Data extracted from a collection:

(* ===== verification/Stalls.v ===== *)
(** * Pre-prepares that come too early

    A node that has finished a height and waits for its validator to commit the
    block accepts a pre-prepare for the next height, but neither answers it nor
    comes back to it: it spends the next height in the first phase. *)

From S2P Require Import Prelude HashSet MessageType Wire Service Errors Messages.
From S2P Require Import Timing Config NodeState MessageLog Sys Handlers Node NodeFrames.
From S2P Require Import NodeInvariants BlockCommit NodeTheorems.

(** What others and the validator hear of: broadcasts and commits. *)
Definition spoken (c : ServiceCall) : bool :=
  match c with Broadcast _ _ | CommitBlock _ => true | _ => false end.
Definition speech (h : list ServiceCall) : list ServiceCall := filter spoken h.

Lemma speech_snoc h c : spoken c = false → speech (h ++ [c]) = speech h.
Proof.
  intros Hc. unfold speech. rewrite filter_app, filter_cons_False, filter_nil, app_nil_r; [done|]. by rewrite Hc; intros [].
Qed.

Section stalls.
Context `{Externals}.
Implicit Types (s : Sys) (m : ParsedMessage).

(** Nothing but the log and silent calls changes in the first phase. *)
Definition waits s s' : Prop :=
  phase (pbft_state s) = PrePreparing → pbft_state s' = pbft_state s ∧ speech (service s') = speech (service s).

#[local] Instance waits_preorder : PreOrder waits.
Proof.
  split; [by intros s|]. intros s1 s2 s3 H12 H23 Hp. destruct (H12 Hp) as [Hst Hsp].
  rewrite <- Hst, <- Hsp. apply H23. by rewrite Hst.
Qed.

Lemma waits_switch p : p ≠ Preparing → respects waits (state_switch_phase p).
Proof.
  intros Hp. apply respects_modify. intros s Hph. split; [|done]. unfold switch_phase. rewrite Hph. cbn.
  by rewrite decide_False.
Qed.

Lemma waits_add m : respects waits (log_add_message m).
Proof. apply respects_log_add_message. by intros s Hp. Qed.

Lemma waits_check_blocks m : respects waits (check_blocks_if_not_checking m).
Proof.
  assert (∀ l, respects waits (with_service (svc_check_blocks l))) as Hcheck.
  { intros l. apply respects_with_service. intros s Hp. split; [done|]. by apply speech_snoc. }
  pose proof (waits_switch Checking ltac:(done)). unfold check_blocks_if_not_checking. solve_respects.
Qed.

Lemma waits_commit_block m : respects waits (commit_block_if_committing m).
Proof. intros s Hp. unfold commit_block_if_committing. rewrite run_get_state. by rewrite decide_False by (rewrite Hp; done). Qed.

Lemma waits_on_vote fuel m :
  msg_type_of m = Prepare ∨ msg_type_of m = Commit → respects waits (on_peer_message (S fuel) m).
Proof.
  intros Ht. cbn [on_peer_message]. rewrite on_peer_message_body_arms. fold (msg_type_of m).
  pose proof (waits_add m). pose proof (waits_check_blocks m). pose proof (waits_commit_block m).
  destruct Ht as [-> | ->]; unfold prepare_arm, commit_arm; solve_respects.
Qed.

Lemma waits_on_block_valid fuel b : respects waits (on_block_valid fuel b).
Proof.
  intros s Hp. pose proof (waits_switch Committing ltac:(done) s) as Hs.
  unfold on_block_valid, on_block_valid_body. rewrite run_get_state, run_try, run_ret.
  destruct (match working_block _ with Some _ => _ | None => _ end) as [blk|e]; [|done].
  rewrite run_bind. destruct (state_switch_phase Committing s) as [[[]| |] s1]; [|by apply Hs..].
  destruct (Hs Hp) as [Hst Hsp]. cbn [snd] in Hst, Hsp.
  unfold broadcast_pbft_message. rewrite run_get_state, Hst. unfold check_msg_type. by rewrite Hp.
Qed.

(** ** The next height *)

(** Votes of others, and blocks the validator finds valid. *)
Definition late_event (fuel : nat) (e : ParsedMessage + BlockId) : NodeM () :=
  match e with inl m => on_peer_message fuel m | inr id => on_block_valid fuel id end.

Fixpoint late_events (fuel : nat) (es : list (ParsedMessage + BlockId)) : SM Sys () :=
  match es with
  | [] => mret tt
  | e :: es => _ ← late_event fuel e; late_events fuel es
  end.

Definition vote_or_answer (e : ParsedMessage + BlockId) : Prop :=
  match e with inl m => msg_type_of m = Prepare ∨ msg_type_of m = Commit | inr _ => True end.

Lemma waits_late_events fuel es : Forall vote_or_answer es → respects waits (late_events (S fuel) es).
Proof.
  induction 1 as [|[m|id] es He _ IH]; cbn [late_events late_event].
  - intros s Hp. done.
  - apply respects_bind; [apply _|by apply waits_on_vote|done].
  - apply respects_bind; [apply _|apply waits_on_block_valid|done].
Qed.

(** C11. A pre-prepare for the next height that comes while a node waits for its
    validator to commit the block it has finished is stored, but the node does
    not broadcast its prepare.  At the next height, whatever prepares and
    commits it gets and whatever blocks its validator finds valid, it stays in
    the first phase, broadcasts and commits nothing, and its timer for the
    primary, started again with the height, keeps running. *)
Theorem early_pre_prepare_stalls fuel pp b id s s1 es :
  msg_type_of pp = PrePrepare → pre_prepare_guard pp s → get_block pp = Done b →
  phase (pbft_state s) = Finished → mi_seq_num (info pp) = seq_num (pbft_state s) + 1 →
  is_working_block id (pbft_state s) → on_block_commit id (stored_state pp s) = (Done tt, s1) →
  Forall vote_or_answer es →
  on_peer_message (S fuel) pp s = (Done (Ok tt), stored_state pp s) ∧
  let s' := (late_events (S fuel) es s1).2 in
  pbft_state s' = pbft_state s1 ∧ speech (service s') = speech (service s1) ∧
  phase (pbft_state s') = PrePreparing ∧ timeout_state (faulty_primary_timeout (pbft_state s')) = Active.
Proof.
  intros Ht Hg Hb Hp Hn Hwb Hc Hes. split.
  - cbn [on_peer_message]. rewrite on_peer_message_body_arms. fold (msg_type_of pp). rewrite Ht.
    rewrite (run_bind_done _ _ _ _ _ (pre_prepare_run pp s Hg)). unfold preparing_state.
    rewrite decide_False by (change (seq_num (pbft_state (stored_state pp s))) with (seq_num (pbft_state s)); lia).
    unfold broadcast_pre_prepare. rewrite (run_lift_done _ _ _ _ Hb). unfold broadcast_pbft_message.
    rewrite run_get_state. unfold check_msg_type. change (phase (pbft_state (stored_state pp s))) with (phase (pbft_state s)).
    by rewrite Hp.
  - apply on_block_commit_inv in Hc as [[_ [?|?]]|(_ & _ & n & wb & s2 & _ & _ & Hview & l & _ & ->)]; [done..|].
    apply view_after_settles in Hview as (Hset & _).
    assert (phase (pbft_state s2) = PrePreparing) as Hph by (by destruct Hset).
    set (s1 := mkSys _ _ _ _) at 1. destruct (waits_late_events fuel es Hes s1) as [Hst Hsp]; [exact Hph|].
    cbn zeta. rewrite Hst. by split_and!.
Qed.
End stalls.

▶ **Task goal**
Produce only the lines from the line containing "destruct (Hs Hp)" through the line containing "match e with inl m => on_peer_message", inclusive of both, exactly as they stand in the entries above.

▶ **Answer area**
  destruct (Hs Hp) as [Hst Hsp]. cbn [snd] in Hst, Hsp.
  unfold broadcast_pbft_message. rewrite run_get_state, Hst. unfold check_msg_type. by rewrite Hp.
Qed.

(** ** The next height *)

(** Votes of others, and blocks the validator finds valid. *)
Definition late_event (fuel : nat) (e : ParsedMessage + BlockId) : NodeM () :=
  match e with inl m => on_peer_message fuel m | inr id => on_block_valid fuel id end.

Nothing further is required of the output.